My goal was to create the best writing I’m capable of. Along the way, Zarreich has metaphorized into something quite different from its original nature, though I do feel I’ve been true to the 1981 intent. This is now like a fable, or karmic investigation, or a description of an entire lifetime coalesced into one week. There are certainly huge negative aspects to Jim’s character; in fact he’s often quite the unreliable narrator, and I would despise him if I didn’t also have empathy for what he’s going through.
It’s an intriguing psychic milestone to declare that your final draft is done and that you’re now in manuscript mode. Much new reflection and writing improvement comes during this time.
The 2024 Covers and the 1978 Image
This summer I remembered I’d also drawn the nightmare city in 1978; I hadn’t looked at this image in years. The scan spans two pages and calls for some amazing graphic art talents I’m not going to develop right now:
There are some intriguing similarities between this drawing and the lulu.com cover–the curving freeway, for instance.
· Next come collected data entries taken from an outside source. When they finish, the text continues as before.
(* ===== verification/Checksum.v ===== *)
(** The Internet checksum of [tun/checksum.go]: 64-bit accumulation with
    carries in the byte order of the machine, and folding to 16 bits. *)
From S2P Require Import Prelude.

(** ** The code *)

(** [bits.Add64]. *)
Definition Add64 (x y carry : Z) : Z * Z :=
  let s := x + y + carry in (u64 s, s / 2 ^ 64).

(** The byte order behind [binary.NativeEndian]. *)
Inductive endian := little | big.

Section Checksum.
Variable native : endian.

Definition native_dec (b : bytes) : Z :=
  match native with little => le_dec b | big => be_dec b end.
Definition native_enc (n : nat) (x : Z) : bytes :=
  match native with little => le_enc n x | big => be_enc n x end.

(** [n] chained [Add64] of the 8-byte words of [b], the first with carry in. *)
Fixpoint addWords (n : nat) (ac carry : Z) (b : bytes) : Z * Z :=
  match n with
  | O => (ac, carry)
  | S n =>
      let '(ac, carry) := Add64 ac (native_dec (take 8 b)) carry in
      addWords n ac carry (drop 8 b)
  end.

(** A block of [n] words followed by [ac += carry]. *)
Definition addBlock (n : nat) (ac : Z) (b : bytes) : Z :=
  let '(ac, carry) := addWords n ac 0 b in u64 (ac + carry).

(** One [Add64] of the first [k < 8] bytes followed by [ac += carry]. *)
Definition addShort (k : nat) (ac : Z) (b : bytes) : Z :=
  let '(ac, carry) := Add64 ac (native_dec (take k b)) 0 in u64 (ac + carry).

(** [for len(b) >= 128]; the slice shortens, so its length is enough fuel. *)
Fixpoint blocks128 (fuel : nat) (ac : Z) (b : bytes) : Z * bytes :=
  match fuel with
  | O => (ac, b)
  | S fuel =>
      if decide (128 <= length b)%nat
      then blocks128 fuel (addBlock 16 ac b) (drop 128 b)
      else (ac, b)
  end.

(** [if len(b) >= k { ... b = b[k:] }] *)
Definition ifLen (k : nat) (add : Z -> bytes -> Z) (st : Z * bytes) : Z * bytes :=
  let '(ac, b) := st in
  if decide (k <= length b)%nat then (add ac b, drop k b) else (ac, b).

Definition lastByte (st : Z * bytes) : Z :=
  match st with
  | (ac, [x]) =>
      let '(ac, carry) := Add64 ac (native_dec [x; 0]) 0 in u64 (ac + carry)
  | (ac, _) => ac
  end.

Definition checksumNoFold (b : bytes) (initial : Z) : Z :=
  let ac := be_dec (native_enc 8 initial) in
  let st := blocks128 (length b) ac b in
  let st := ifLen 64 (addBlock 8) st in
  let st := ifLen 32 (addBlock 4) st in
  let st := ifLen 16 (addBlock 2) st in
  let st := ifLen 8 (addBlock 1) st in
  let st := ifLen 4 (addShort 4) st in
  let st := ifLen 2 (addShort 2) st in
  be_dec (native_enc 8 (lastByte st)).

Definition fold16 (ac : Z) : Z := u64 (Z.shiftr ac 16 + Z.land ac 0xffff).

Definition checksum (b : bytes) (initial : Z) : Z :=
  u16 (fold16 (fold16 (fold16 (fold16 (checksumNoFold b initial))))).

Definition pseudoHeaderChecksumNoFold (protocol : Z) (srcAddr dstAddr : bytes) (totalLen : Z) : Z :=
  let sum := checksumNoFold srcAddr 0 in
  let sum := checksumNoFold dstAddr sum in
  let sum := checksumNoFold [0; protocol] sum in
  checksumNoFold (be_enc 2 totalLen) sum.

End Checksum.

(** ** Specification: RFC 1071 *)

(** The sum of the big-endian 16-bit words, a last odd byte padded with zero. *)
Fixpoint sum16 (b : bytes) : Z :=
  match b with
  | [] => 0
  | [x] => 256 * x
  | x :: y :: b => 256 * x + y + sum16 b
  end.

(** The one's complement sum of a non-negative total: its representative in
    [0 .. 65535], where only a zero total gives zero. *)
Definition ones_complement (s : Z) : Z := if s =? 0 then 0 else (s - 1) mod 65535 + 1.

(** ** Lemmas *)

Abbreviation M := 65535.

(** Congruence modulo 65535, as a setoid with the arithmetic operations. *)
Definition eqM (a b : Z) : Prop := exists q, a = b + M * q.
#[local] Infix "==" := eqM (at level 70).

#[export] Instance eqM_equivalence : Equivalence eqM.
Proof.
  split.
  - intros a. exists 0. lia.
  - intros a b [q ->]. exists (- q). lia.
  - intros a b c [q ->] [r ->]. exists (q + r). lia.
Qed.

#[export] Instance eqM_add : Proper (eqM ==> eqM ==> eqM) Z.add.
Proof. intros a a' [q ->] b b' [r ->]. exists (q + r). lia. Qed.

#[export] Instance eqM_mul : Proper (eqM ==> eqM ==> eqM) Z.mul.
Proof. intros a a' [q ->] b b' [r ->]. exists (a' * r + b' * q + M * q * r). ring. Qed.

Lemma eqM_intro a b q : a = b + M * q -> a == b.
Proof. intros ->. by exists q. Qed.

Lemma sum16_app a b : Nat.Even (length a) -> sum16 (a ++ b) = sum16 a + sum16 b.
Proof.
  intros [n Hn]. revert a Hn. induction n as [|n IH]; intros a Hn.
  - destruct a; [done|simpl in Hn; lia].
  - destruct a as [|x [|y a]]; simpl in Hn; try lia.
    cbn [app sum16]. rewrite IH by lia. lia.
Qed.

Lemma sum16_nonneg b : all_bytes b -> 0 <= sum16 b.
Proof.
  remember (length b) as n eqn:Hn. revert b Hn.
  induction n as [n IH] using lt_wf_ind. intros [|x [|y b]] -> Hb; cbn [sum16]; [lia|..].
  - inversion_clear Hb. unfold is_byte in *. lia.
  - inversion_clear Hb as [|? ? Hx Hb']. inversion_clear Hb' as [|? ? Hy Hb].
    specialize (IH (length b) ltac:(simpl; lia) b eq_refl Hb). unfold is_byte in *. lia.
Qed.

(** Induction over the pairs of a list of even length. *)
Lemma pairs_ind (P : bytes -> Prop) :
  P [] -> (forall x y b, P b -> P (x :: y :: b)) -> forall b, Nat.Even (length b) -> P b.
Proof.
  intros H0 H2 b [n Hn]. revert b Hn. induction n as [|n IH]; intros b Hn.
  - destruct b; [done|simpl in Hn; lia].
  - destruct b as [|x [|y b]]; simpl in Hn; try lia. apply H2, IH. lia.
Qed.

(** The factor a word in the byte order of the machine carries. *)
Definition factor (native : endian) : Z := match native with little => 256 | big => 1 end.

Lemma factor_square native : factor native * factor native == 1.
Proof. destruct native; [by exists 1|by exists 0]. Qed.

Lemma pow_even (b : bytes) : Nat.Even (length b) -> 256 ^ zlen b == 1.
Proof.
  revert b. apply (pairs_ind (fun b : bytes => 256 ^ zlen b == 1)); [by exists 0|].
  intros x y b IH. cbn [length].
  rewrite !Nat2Z.inj_succ, !Z.pow_succ_r, IH by lia. by exists 1.
Qed.

Lemma le_dec_sum16 b : Nat.Even (length b) -> le_dec b == 256 * sum16 b.
Proof.
  revert b. apply (pairs_ind (fun b : bytes => le_dec b == 256 * sum16 b)); [by exists 0|].
  intros x y b IH. cbn [le_dec sum16]. rewrite IH.
  apply (eqM_intro _ _ (256 * sum16 b - x)). ring.
Qed.

Lemma be_dec_cons2 x y b :
  be_dec (x :: y :: b) = 256 ^ zlen b * (256 * x + y) + be_dec b.
Proof.
  rewrite !be_dec_cons. cbn [length]. rewrite Nat2Z.inj_succ, Z.pow_succ_r by lia. ring.
Qed.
For the first time I decided to include the phrase “a novel by Michael D. Smith” because the title by itself doesn’t necessarily conjure up fiction.
The Statistics
After I scanned and edited the 1981 typescript, Draft 1 was 146,314 words. The published novel is 89,420 words. So I cut 56,894 words, and the final Zarreich is 61.12% of the original.
Most of the cuts were unneeded scenes, but much was simply better word choice and excision of repetitious Draft 1 verbiage, so in addition to vastly improving the novel I’ve saved my ideal reader from wading through something as long as one crappy novel. But I’m happy to report that none of the cuts censored the weird psychological explorations of Draft 1.